__TASK TO COMPLETE__. Repeat word for word the opening stretch of the entries, from the first line through the line containing "view of heights, rounds".

__GIVEN RECORDS__.
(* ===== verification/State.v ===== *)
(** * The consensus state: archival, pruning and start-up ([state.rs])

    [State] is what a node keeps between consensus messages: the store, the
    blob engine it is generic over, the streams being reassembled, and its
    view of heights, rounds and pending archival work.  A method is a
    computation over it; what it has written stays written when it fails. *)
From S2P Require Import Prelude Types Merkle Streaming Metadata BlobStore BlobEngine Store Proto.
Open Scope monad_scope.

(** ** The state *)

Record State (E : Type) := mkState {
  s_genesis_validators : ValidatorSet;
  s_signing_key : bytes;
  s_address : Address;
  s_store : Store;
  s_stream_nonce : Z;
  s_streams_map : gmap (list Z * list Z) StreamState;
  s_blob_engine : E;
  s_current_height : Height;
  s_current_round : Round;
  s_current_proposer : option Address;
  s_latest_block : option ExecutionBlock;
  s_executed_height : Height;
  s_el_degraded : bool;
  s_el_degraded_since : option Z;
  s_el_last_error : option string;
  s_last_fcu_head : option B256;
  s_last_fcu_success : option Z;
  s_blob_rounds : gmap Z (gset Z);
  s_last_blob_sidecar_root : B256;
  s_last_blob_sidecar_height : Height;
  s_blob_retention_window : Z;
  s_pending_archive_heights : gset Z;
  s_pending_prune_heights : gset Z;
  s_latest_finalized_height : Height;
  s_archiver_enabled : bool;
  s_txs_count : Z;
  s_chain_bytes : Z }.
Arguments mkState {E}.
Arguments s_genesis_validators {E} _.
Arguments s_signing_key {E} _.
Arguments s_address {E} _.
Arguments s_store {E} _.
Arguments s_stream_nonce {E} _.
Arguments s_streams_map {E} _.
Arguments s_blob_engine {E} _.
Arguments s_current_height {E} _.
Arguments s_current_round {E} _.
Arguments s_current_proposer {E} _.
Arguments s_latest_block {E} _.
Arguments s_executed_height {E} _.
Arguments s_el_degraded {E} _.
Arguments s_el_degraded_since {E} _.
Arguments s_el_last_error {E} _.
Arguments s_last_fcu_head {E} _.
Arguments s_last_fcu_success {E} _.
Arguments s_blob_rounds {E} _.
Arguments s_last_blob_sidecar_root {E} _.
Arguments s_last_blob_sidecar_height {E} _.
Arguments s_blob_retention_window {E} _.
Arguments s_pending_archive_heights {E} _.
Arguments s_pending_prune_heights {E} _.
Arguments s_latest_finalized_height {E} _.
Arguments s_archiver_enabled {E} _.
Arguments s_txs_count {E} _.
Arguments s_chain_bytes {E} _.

__EXERCISE RESPONSE__.
(* ===== verification/State.v ===== *)
(** * The consensus state: archival, pruning and start-up ([state.rs])

    [State] is what a node keeps between consensus messages: the store, the
    blob engine it is generic over, the streams being reassembled, and its
    view of heights, rounds and pending archival work.  A method is a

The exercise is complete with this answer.